[FFmpeg-devel] [PATCH] AVCHD/H.264 parser: determination of frame type, question about timestamps

Fri Jan 23 22:46:39 CET 2009

Hi,

Michael Niedermayer wrote:
> On Mon, Jan 19, 2009 at 09:22:27PM +0100, Ivan Schreter wrote
>> +    s->pict_type= FF_I_TYPE;
>>     
> useless?
>   
Most probably. Each (ffmpeg) frame will have at least one (H.264) slice.
>> +    while(buf<buf_end){
>> +        buf= ff_find_start_code(buf, buf_end, &state);
>> +        init_get_bits(&h->s.gb, buf, 8*(buf_end - buf));
>> +        switch(state & 0x1F){
>> [...]
>> +        case NAL_IDR_SLICE:
>> +        case NAL_SLICE:
>> +            get_ue_golomb(&h->s.gb);
>> +            s->pict_type= golomb_to_pict_type[get_ue_golomb(&h->s.gb) % 5];
>>     
> IIRC that should be get_ue_golomb_31() also its missing some check against
> negative values
>   
I don't believe so. First, slice_type is defined in H.264 standard in 
7.3.3 (Slice header syntax) being ue(v), so not limited to 31. If I 
understand golomb.h correctly, this corresponds to get_ue_golomb(). Of 
course, since there are just 5 slice types, this value should be small, 
but some broken encoder could write something else in there. Do we want 
to live with it (and save just a single if per picture)? Further, it is 
unsigned, so it can't be negative. And modulo 5 makes it always being in 
the range 0..4, as in the array.

I now dived a little more into H.264 standard in the search how to 
correctly get key frames for seeking.

As I see, just getting type of one slice is not quite correct. Although 
the AVCHD/H.264 files I have at hand all use one slice per field, in 
H.264, it seems to be allowed to have also several slices. And even if 
the slice is an I-slice, it doesn't mean it is going to be a key frame 
in ffmpeg sense.

In H.264, the only "sure" key frames (in the sense of AVPacket::flags) 
are IDR pictures. However, in the sample files I have, there are 
actually no IDR pictures (save the very first one)... So even misusing 
pict_type by filling it with FF_I_TYPE only for IDR pictures would not 
help to compute key frames correctly.

I believe the only way is to use recovery point SEI message as 
documented in H.264 spec Chapter D.2.7 and count down recovery_frame_cnt 
frames before issuing a "key frame" in order for seeking to work 
properly (well, it's a prerequisite, not a solution). But again, how to 
communicate this to avformat, so it can correctly set key frame? 
Currenty, compute_pkt_fields() does this:

    /* update flags */
    if(is_intra_only(st->codec))
        pkt->flags |= PKT_FLAG_KEY;
    else if (pc) {
        pkt->flags = 0;
        /* keyframe computation */
            if (pc->pict_type == FF_I_TYPE)
                pkt->flags |= PKT_FLAG_KEY;
    }

which is IMHO broken. Of course, we could communicate with it by setting 
pict_type to FF_I_TYPE for keyframes only (IDR frames and frames after 
recovery point), for other frames containing I- and P-slices to 
FF_P_TYPE and for B-frames to FF_B_TYPE. But I don't like it much. Any 
idea, how to do it correctly without the need to touch other codecs?

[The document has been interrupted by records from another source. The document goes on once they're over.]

(** Well-formed UTF-8: no stray or missing continuation byte, no overlong
    form, no surrogate, nothing above U+10FFFF. *)
Fixpoint utf8_valid (s : list ascii) : bool :=
  match s with
  | [] => true
  | c0 :: r0 =>
      let b0 := code c0 in
      if (b0 <? 0x80)%N then utf8_valid r0
      else if (b0 <? 0xC2)%N then false
      else if (b0 <? 0xE0)%N then
        match r0 with
        | c1 :: r1 => is_cont c1 && utf8_valid r1
        | _ => false
        end
      else if (b0 <? 0xF0)%N then
        match r0 with
        | c1 :: c2 :: r2 =>
            between (if (b0 =? 0xE0)%N then 0xA0 else 0x80)
                    (if (b0 =? 0xED)%N then 0x9F else 0xBF) (code c1)
            && is_cont c2 && utf8_valid r2
        | _ => false
        end
      else if (b0 <? 0xF5)%N then
        match r0 with
        | c1 :: c2 :: c3 :: r3 =>
            between (if (b0 =? 0xF0)%N then 0x90 else 0x80)
                    (if (b0 =? 0xF4)%N then 0x8F else 0xBF) (code c1)
            && is_cont c2 && is_cont c3 && utf8_valid r3
        | _ => false
        end
      else false
  end.

(** A [str] value of the model that stands for a Python text. *)
Definition well_formed (s : str) : Prop :=
  utf8_valid (list_ascii_of_string s) = true.

(** [b.decode("utf-8")] *)
Definition decode_utf8 (b : bytes) : result str :=
  if utf8_valid (list_ascii_of_string b) then Ok b
  else Raise UnicodeDecodeError.

(** The base64 alphabet: [A-Z], [a-z], [0-9], [+], [/]. *)
Definition table_b2a (v : N) : ascii :=
  if (v <? 26)%N then ascii_of_N (65 + v)
  else if (v <? 52)%N then ascii_of_N (71 + v)
  else if (v <? 62)%N then ascii_of_N (v - 4)
  else if (v =? 62)%N then "+"%char
  else "/"%char.

Definition table_a2b (c : ascii) : option N :=
  let n := code c in
  if between 65 90 n then Some (n - 65)%N
  else if between 97 122 n then Some (n - 71)%N
  else if between 48 57 n then Some (n + 4)%N
  else if (n =? 43)%N then Some 62%N
  else if (n =? 47)%N then Some 63%N
  else None.

Definition BASE64_PAD : ascii := "="%char.

(** The characters of [binascii.b2a_base64(data, newline=False)]: three
    bytes give four characters, a last group of one or two bytes is
    padded. *)
Fixpoint b2a_groups (data : list ascii) : list ascii :=
  match data with
  | a :: r0 =>
      match r0 with
      | b :: r1 =>
          match r1 with
          | c :: r2 =>
              table_b2a (N.shiftr (code a) 2)
              :: table_b2a (N.lor (N.shiftl (N.land (code a) 3) 4)
                                  (N.shiftr (code b) 4))
              :: table_b2a (N.lor (N.shiftl (N.land (code b) 15) 2)
                                  (N.shiftr (code c) 6))
              :: table_b2a (N.land (code c) 63)
              :: b2a_groups r2
          | [] =>
              [ table_b2a (N.shiftr (code a) 2);
                table_b2a (N.lor (N.shiftl (N.land (code a) 3) 4)
                                 (N.shiftr (code b) 4));
                table_b2a (N.shiftl (N.land (code b) 15) 2);
                BASE64_PAD ]
          end
      | [] =>
          [ table_b2a (N.shiftr (code a) 2);
            table_b2a (N.shiftl (N.land (code a) 3) 4);
            BASE64_PAD; BASE64_PAD ]
      end
  | [] => []
  end.

(** [binascii.b2a_base64(data)]: the characters and a newline. *)
Definition b2a_base64 (data : list ascii) : list ascii :=
  b2a_groups data ++ ["010"%char].

Definition MAXBINSIZE : nat := 57.

(** [base64.encodebytes(s)]: [b2a_base64] of each chunk
    [s[i : i + MAXBINSIZE]] for [i] in [range(0, len(s), MAXBINSIZE)]. *)
Definition encodebytes_chars (s : list ascii) : list ascii :=
  mjoin ((λ k, b2a_base64 (take MAXBINSIZE (drop (MAXBINSIZE * k) s)))
         <$> seq 0 ((length s + (MAXBINSIZE - 1)) `div` MAXBINSIZE)).

Definition encodebytes (s : bytes) : bytes :=
  string_of_list_ascii (encodebytes_chars (list_ascii_of_string s)).

(** The loop of [binascii.a2b_base64] (not strict): characters outside
    the alphabet are skipped, a complete padding ends the data. *)
Fixpoint a2b_loop (s : list ascii) (quad_pos : nat) (leftchar : N)
    (pads : nat) (out : list ascii) : result (list ascii) :=
  match s with
  | [] =>
      match quad_pos with
      | 0 => Ok out
      | 1 => Raise (BinasciiError "Invalid base64-encoded string")
      | _ => Raise (BinasciiError "Incorrect padding")
      end
  | c :: s =>
      if (code c =? code BASE64_PAD)%N then
        if (2 <=? quad_pos) && (4 <=? quad_pos + S pads) then Ok out
        else a2b_loop s quad_pos leftchar
               (if 2 <=? quad_pos then S pads else pads) out
      else
        match table_a2b c with
        | None => a2b_loop s quad_pos leftchar pads out
        | Some this_ch =>
            match quad_pos with
            | 0 => a2b_loop s 1 this_ch 0 out
            | 1 =>
                a2b_loop s 2 (N.land this_ch 0x0f) 0
                  (out ++ [ascii_of_N (N.lor (N.shiftl leftchar 2)
                                             (N.shiftr this_ch 4))])
            | 2 =>
                a2b_loop s 3 (N.land this_ch 0x03) 0
                  (out ++ [ascii_of_N (N.lor (N.shiftl leftchar 4)
                                             (N.shiftr this_ch 2))])
            | _ =>
                a2b_loop s 0 0 0
                  (out ++ [ascii_of_N (N.lor (N.shiftl leftchar 6) this_ch)])
            end
        end
  end.

(** A character that is neither the padding nor in the alphabet. *)
Definition skipped (c : ascii) : Prop :=
  (code c =? code BASE64_PAD)%N = false ∧ table_a2b c = None.

(** [base64.decodebytes(s)], that is [binascii.a2b_base64(s)] *)
Definition decodebytes (s : bytes) : result bytes :=
  out ← a2b_loop (list_ascii_of_string s) 0 0 0 [];
  mret (string_of_list_ascii out).

End Py.

(** ** The persisted store *)

Module Store.
Import Py.

(** Modelled from the spec: the persisted store collaborator, the
    [configparser] object owned by [paperwork_backend.config.PaperworkConfig],
    whose code is not part of this repository.  Spec §6: "section/key
    string-valued get/set operations".  A store maps a section to its
    options and an option to its string value. *)
Abbreviation t := (gmap str (gmap str str)).

(** The value stored under [(section, opt)], if any. *)
Definition lookup (config : t) (section opt : str) : option str :=
  config !! section ≫= λ opts, opts !! opt.

(** Modelled from the spec: [config.get(section, option)] of the store
    collaborator.  Spec §6: it "raises a 'missing section' or 'missing
    option' condition distinguishably when absent". *)
Definition get (config : t) (section opt : str) : result str :=
  match config !! section with
  | None => Raise (NoSectionError section)
  | Some opts =>
      match opts !! opt with
      | None => Raise (NoOptionError opt section)
      | Some v => Ok v
      end
  end.

(** Modelled from the spec: [config.set(section, option, value)] of the
    store collaborator, the write operation of spec §6.  The spec gives
    it no failure: a write to a section the store does not hold yet
    creates the section. *)
Definition set (config : t) (section opt value : str) : t :=
  <[section := <[opt := value]> (default ∅ (config !! section))]> config.

(** [except (configparser.NoOptionError, configparser.NoSectionError)] *)
Definition is_missing (e : exn) : bool :=
  match e with
  | NoOptionError _ _ | NoSectionError _ => true
  | _ => false
  end.

End Store.

(** ** [_PaperworkRecent]: the Recent List *)

Module _PaperworkRecent.
Import Py.

(** The object's attributes.  [max_length] is the capacity handed to the
    constructor (3 and 10 in [load_config]); [value] is the Python list. *)
Record t : Type := mk {
  section : str;
  base_token : str;
  max_length : nat;
  value : list str;
}.

(** [__init__(self, section, base_token, max_length=10)] *)
Definition init (section base_token : str) (max_length : nat) : t :=
  mk section base_token max_length [].

Definition set_value (self : t) (l : list str) : t :=
  mk self.(section) self.(base_token) self.(max_length) l.

(** [push(self, value)] *)
Definition push (self : t) (v : str) : t :=
  let v := strip v in
  if decide (v = "") then self
  else if decide (v ∈ self.(value)) then self   (* duplicates are useless *)
  else
    let l := self.(value) ++ [v] in              (* self.value.append(value) *)
    if decide (self.(max_length) < length l)    (* len(self.value) > self.max_length *)
    then set_value self (drop 1 l)               (* self.value.pop(0) *)
    else set_value self l.

(** A run of pushes, in order. *)
Definition push_all (self : t) (vs : list str) : t :=
  foldl push self vs.

(** The key of the entry at position [idx]:
    [self.base_token + "_" + str(idx)]. *)
Definition key (self : t) (idx : nat) : str :=
  self.(base_token) +:+ "_" +:+ str_int (Z.of_nat idx).

(** One turn of the [while True] loop of [load], after [config.get]
    returned [v]: the decoded text, or the exception raised. *)
Definition decode_entry (v : str) : result str :=
  let v := encode_utf8 v in
  v ← decodebytes v;
  decode_utf8 v.

(** The [try] block of [load] from index [idx] on: the object when the
    block is left and the exception that escapes the [except] clause, if
    any.  [None] when [fuel] turns of the loop do not reach its end. *)
Fixpoint load_loop (fuel : nat) (self : t) (config : Store.t) (idx : nat)
    : option (t * option exn) :=
  match fuel with
  | 0 => None
  | S fuel =>
      match Store.get config self.(section) (key self idx) ≫= decode_entry with
      | Ok v => load_loop fuel (push self v) config (S idx)
      | Raise e =>
          if Store.is_missing e then Some (self, None)
          else Some (self, Some e)
      end
  end.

Further, I found out that av_read_frame() sometimes reads only one field 
of a frame (especially in interlaced mpegts AVCHD files), which confuses 
the rest of ffmpeg. I suppose, this is a bug in h264_parse(), which 
returns a single field instead of whole frame (when a frame is coded as 
two fields in two pictures), but I didn't find a way yet, how to address 
the problem. Any idea?

>> Index: libavformat/mpegts.c
>>     
> doesnt belong in this patch
>   
OK, separated it into another patch (e-mail was already sent and if it 
won't get applied now, I'll probably start a new thread for it).

Regards,

Ivan